Although I admire your sensitivity to the plant, I wouldn't know a hungry plant from a hungry hippo ... so I'm stuck with 3rd set of leaves for now   -thanks for your take on this.


----------



## sopappy

Rosebud said:


> Lots of people use lots of methods. I sow directly in dirt and like it that way. I am an organic dirt farmer and i don't ph anything. 1. no 2 when the first set of leaves, the cotyledons turn yellow then i add food.
> Superthrive is ok if you want to use it... I have used it and not used it... personal preference.
> 
> 
> take a read of this....http://mandalaseeds.com/Guides/Germination-Guide  my personal favorite.



I used to plant seeds in potting soil and had just O K results (so-so yields)  but trying to improve things, I started running in to all these contradictions. I'm wondering if I might be better off chucking the metre hahaha I like the cotyledons tip, might be better than counting leaves.
  and thanks for the link!


----------



## Locked

sopappy said:


> I'm using distilled water with PH of 4.5 You use tap water with PH of 8 or more?
> I'm thinking 4.5 is closer to 6.0 than 8.0 so I'm leaning towards
> "do not adjust PH for seedlings"
> Although I admire your sensitivity to the plant, I wouldn't know a hungry plant from a hungry hippo ... so I'm stuck with 3rd set of leaves for now   -thanks for your take on this.

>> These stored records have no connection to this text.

(* ===== verification/XdpWitness.v ===== *)
(** * The XDP theorems on concrete packets

    A small armed kernel (203.0.113.0/24 dropped, 10.0.0.0/8 local, port 22
    allowed) and three packets on which the theorems of [XdpMain] are
    instantiated. *)

From S2P Require Import Prelude Types Ipaddr Kernel KernelRef Xdp XdpThms XdpMain.
Open Scope Z_scope.

(** An Ethernet/IPv4/TCP packet with the given addresses and ports. *)
Definition tcp4 (s d : list Z) (sport dport : Z) : list Z :=
  repeat 0 12 ++ [8; 0] ++ [0x45; 0; 0; 40; 0; 0; 0; 0; 64; 6; 0; 0] ++ s ++ d
  ++ [sport / 256; sport mod 256; dport / 256; dport mod 256] ++ repeat 0 16.

Definition gate_world : kref :=
  KRef (λ m, match m with
             | drop_v4 => [((24, [203; 0; 113; 0]), VDrop (DropEntry VG_REASON_POLICY 0))]
             | local_v4 => [((8, [10; 0; 0; 0]), VByte 1)]
             | _ => []
             end)
       (λ _, ∅) 16 (Some (BpfCfg 1 [22; 0; 0; 0; 0; 0; 0; 0] 1))
       (Some (Metrics 0 0 0 0 0 0 0)) [] [] [] [].

Definition idle_world : kref := ref_boot 16.

Definition attack : list Z := tcp4 [203; 0; 113; 9] [10; 0; 0; 1] 22 80.
Definition ssh : list Z := tcp4 [203; 0; 113; 9] [10; 0; 0; 1] 4000 22.
Definition web : list Z := tcp4 [198; 51; 100; 7] [10; 0; 0; 1] 4000 80.

(** Instance of [xdp_memory_safe]: a packet cut inside its TCP header. *)
Lemma xdp_memory_safe_witness :
  ∃ v w', voidgate_xdp (take 40 attack) gate_world = Some (v, w').
Proof. apply xdp_memory_safe. vm_compute. repeat constructor; congruence. Defined.

(** Instance of [xdp_verdict]: the attack packet is dropped. *)
Lemma xdp_verdict_witness :
  ∃ w', voidgate_xdp attack gate_world = Some (XDP_DROP, w').
Proof.
  change XDP_DROP with (if true then XDP_DROP else XDP_PASS).
  replace true with (must_drop attack gate_world) by reflexivity.
  apply xdp_verdict. vm_compute. repeat constructor; congruence.
Defined.

(** Instance of [xdp_disarmed]. *)
Lemma xdp_disarmed_witness :
  ∃ w', voidgate_xdp attack idle_world = Some (XDP_PASS, w')
    ∧ xdp_metrics w' = (λ x, inc_passed (inc_rx (data_end attack) x)) <$> xdp_metrics idle_world
    ∧ ∀ h a, xdp_hash_lookup h a w' = xdp_hash_lookup h a idle_world.
Proof. apply xdp_disarmed. reflexivity. Defined.

(** Instance of [xdp_metrics_accounting]: the dropped packet of 54 bytes. *)
Lemma xdp_metrics_accounting_witness :
  ∃ v w' n, voidgate_xdp attack gate_world = Some (v, w') ∧ (n ≤ 2)%nat ∧
    xdp_metrics w' = Some (Metrics
      (tick true 0) (u64 (0 + data_end attack))
      (tick (bool_decide (v = XDP_PASS) && negb (is_armed gate_world && truncated attack)) 0)
      (tick (bool_decide (v = XDP_DROP)) 0)
      (tick (is_armed gate_world && not_ip attack) 0)
      (Nat.iter n (tick true) 0)
      (tick (is_armed gate_world && bad_header attack) 0)).
Proof.
  apply (xdp_metrics_accounting attack gate_world (Metrics 0 0 0 0 0 0 0)); [|reflexivity].
  vm_compute. repeat constructor; congruence.
Defined.

(** Instance of [xdp_counters]: a passed packet for a local host is counted. *)
Lemma xdp_counters_witness :
  ∃ i w', counted web gate_world = Some i ∧ voidgate_xdp web gate_world = Some (XDP_PASS, w')
    ∧ counted_at (host_map i) (pi_daddr i) (data_end web) gate_world w'.
Proof.
  destruct (voidgate_xdp web gate_world) as [[v w']|] eqn:E; [|vm_compute in E; discriminate].
  destruct (counted web gate_world) as [i|] eqn:Ec; [|vm_compute in Ec; discriminate].
  exists i, w'. pose proof (xdp_counters web gate_world v w') as H. rewrite Ec in H.
  destruct H as (-> & H & _); [vm_compute; repeat constructor; congruence|done|]. done.
Defined.

(** Instance of [xdp_tcp_port_local_side]: source port 22 does not help the
    attacker, destination port 22 keeps SSH open. *)
Lemma xdp_tcp_port_local_side_witness :
  (∃ w', voidgate_xdp ssh gate_world = Some (XDP_PASS, w'))
  ∧ (∃ w', voidgate_xdp attack gate_world = Some (XDP_DROP, w')).
Proof.
  split.
  - eapply (proj1 (xdp_tcp_port_local_side ssh gate_world _ _ ltac:(vm_compute; repeat constructor; congruence) eq_refl eq_refl eq_refl)); reflexivity.
  - eapply (proj2 (xdp_tcp_port_local_side attack gate_world _ _ ltac:(vm_compute; repeat constructor; congruence) eq_refl eq_refl eq_refl)); reflexivity.
Defined.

My tap water usually has a ph around 7.5-7.7.


----------



## Dman1234

Ph is important for the uptake of nutes, so no nutes, no need to ph adjust, imo. But i do use bottled water for seedlings and tap water when im feeding and ph'ing.


----------



## sopappy

Dman1234 said:


> Ph is important for the uptake of nutes, so no nutes, no need to ph adjust, imo. But i do use bottled water for seedlings and tap water when im feeding and ph'ing.



Of course, PH is for nute uptake! And I knew that too, I just didn't make the connection, d'uh... I won't worry about that 4.5, thank you
I have to nitpick, I'm curious now... bottled or distilled?


----------



## umbra

I am in the process of teaching my son to grow. I am an organic soil grower. The first thing my son noticed was that there are many different ways to grow and the rules are more guidelines and not written in stone. Bottled or distilled...really?


----------



## The Hemp Goddess

Yes, there is a lot of differing opinions when it comes to growing cannabis.  And some are okay and some aren't.  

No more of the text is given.